Spatially-Weighted CLIP for Street-View Geo-localization

Abstract

This paper proposes Spatially-Weighted CLIP (SW-CLIP), a novel framework for street-view geo-localization that explicitly incorporates spatial autocorrelation into vision-language contrastive learning. Unlike conventional CLIP-based methods that treat all non-matching samples as equally negative, SW-CLIP leverages Tobler's First Law of Geography to model geographic relationships through distance-aware soft supervision. Specifically, we introduce a location-as-text representation to encode geographic positions and replace one-hot InfoNCE targets with spatially weighted soft labels derived from geodesic distance.
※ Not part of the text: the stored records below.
(** ** Writing the record *)

Lemma first_free_taken taken fuel ordinal : first_free taken fuel ordinal = None ->
  forall i, i < fuel -> taken (ordinal + i) = true.
Proof.
  revert ordinal. induction fuel as [|fuel IH]; intros ordinal; [lia|]. cbn.
  destruct (taken ordinal) eqn:E; [|done]. intros Hn i Hi. destruct i as [|i]; [by rewrite Nat.add_0_r|].
  rewrite <- Nat.add_succ_comm. apply IH; [done|lia].
Qed.
Lemma first_free_free taken fuel ordinal i : first_free taken fuel ordinal = Some i -> taken i = false.
Proof.
  revert ordinal. induction fuel as [|fuel IH]; intros ordinal; [done|]. cbn.
  destruct (taken ordinal) eqn:E; [apply IH|]. by intros [= <-].
Qed.
(** Among as many ordinals as there are names, and one more, one is free. *)
Lemma first_free_found {K A} `{Countable K} (m : gmap K A) (key : nat -> K) (taken : nat -> bool) :
  Inj (=) (=) key -> (forall i, taken i = true -> is_Some (m !! key i)) ->
  exists i, first_free taken (S (size m)) 1 = Some i /\ taken i = false.
Proof.
  intros Hinj Ht. destruct (first_free taken (S (size m)) 1) as [i|] eqn:E; [exists i; eauto using first_free_free|].
  exfalso. pose proof (first_free_taken _ _ _ E) as Hall. set (l := key <$> seq 1 (S (size m))).
  assert (NoDup l) as Hnd by (apply NoDup_fmap; [done|apply NoDup_seq]).
  assert ((list_to_set l : gset K) ⊆ dom m) as Hsub.
  { intros k. rewrite elem_of_list_to_set, elem_of_dom. intros (i&->&Hi)%list_elem_of_fmap. apply elem_of_seq in Hi.
    apply Ht. replace i with (1 + (i - 1)) by lia. apply Hall. lia. }
  apply subseteq_size in Hsub. rewrite size_list_to_set, size_dom in Hsub by done.
  unfold l in Hsub. rewrite length_fmap, length_seq in Hsub. lia.
Qed.

Definition same_versions (f f' : LedgerFolder) : Prop :=
  lf_evolutions_dir f' = lf_evolutions_dir f /\ lf_evolutions f' = lf_evolutions f /\
  lf_incomplete_dir f' = lf_incomplete_dir f /\ lf_incomplete f' = lf_incomplete f.
Lemma same_versions_trans a b c : same_versions a b -> same_versions b c -> same_versions a c.
Proof. intros (?&?&?&?) (?&?&?&?). split_and!; congruence. Qed.
Lemma syncVersions_idempotent_witness :
  synced !! "llvm" = Some "11"
  ∧ syncVersions synced ["llvm"; "gcc"; "ninja"] = (true, synced).
Proof.
  split; [by vm_compute|].
  apply (syncVersions_idempotent someOpts). by vm_compute.
Defined.

(** X8: the synchronisation never adds or removes an option, and the only
    options it rewrites are those of listed tools set to the default
    "true", which receive the explicit version of one of the listed
    tools; an option with an explicit version keeps it. *)
Theorem syncVersions_rewrites_only_defaults
    (opts : gmap string string) (tools : list string) :
  let opts' := (syncVersions opts tools).2 in
  dom opts' = dom opts
  ∧ ∀ t, opts' !! t ≠ opts !! t →
         t ∈ tools ∧ opts !! t = Some "true"
         ∧ ∃ t0 v, explicit opts tools t0 v ∧ opts' !! t = Some v.
Proof.
  intros opts'. subst opts'. rewrite syncVersions_unfold.
  destruct (existsb _ (toolsNonDefault opts tools)) eqn:Hex; simpl; [done|].
  pose proof (toolsNonDefault_agree _ _ Hex) as Hall.
  destruct (targetOf_Some opts tools) as (target & Htgt & Htrue & Hne).
  rewrite Htgt in *. split.
  - apply foldl_assign_dom. by intros t [_ Ht]%toolsInUse_elem_of.
  - intros t. rewrite foldl_assign_lookup.
    destruct (decide (t ∈ toolsInUse opts tools)) as [Ht|Ht]; [|done].
    apply toolsInUse_elem_of in Ht as [Ht [v Hv]]. intros Hchg.
    destruct (decide (v = "true")) as [->|Hv'].
    + split_and!; [done..|].
      assert (target ≠ "true") as Hexp by congruence.
      specialize (Hne Hexp).
      destruct (toolsNonDefault opts tools) as [|t0 rest] eqn:E; [done|].
      assert (t0 ∈ t0 :: rest) as Ht0 by left.
      pose proof (Hall t0 Ht0) as Ht0v. rewrite <- E in Ht0.
      apply toolsNonDefault_elem_of in Ht0 as (v0 & Hv0).
      exists t0, v0. split; [done|].
      destruct Hv0 as (_ & Hv0 & _). congruence.
    + exfalso. apply Hchg. symmetry. apply Hall.
      apply toolsNonDefault_elem_of. exists v. by split_and!.
Qed.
Additionally, a neighborhood-consistency regularization is employed to preserve local spatial structure in the embedding space. Experiments on a multi-city dataset demonstrate that SW-CLIP significantly improves geo-localization accuracy, reduces long-tail errors, and enhances spatial coherence compared to standard CLIP. The results highlight the importance of shifting from semantic alignment to geographic alignment for robust geo-localization and provide a general paradigm for integrating spatial principles into multimodal representation learning.

Figures (1)

• Figure 1: Motivation and overview of SW-CLIP. Standard CLIP training treats all non-matching samples in a mini-batch as equally negative, which can incorrectly penalize geographically nearby observations that share similar scene context. Guided by Tobler’s First Law of Geography and spatial autocorrelation, SW-CLIP replaces the hard one-hot supervision with a distance-aware spatial soft label: nearby locations receive higher similarity targets while distant locations are down-weighted. This geographic weighting reduces false-negative conflicts in contrastive learning and encourages embeddings to be both retrieval-friendly and spatially coherent for street-view geo-localization.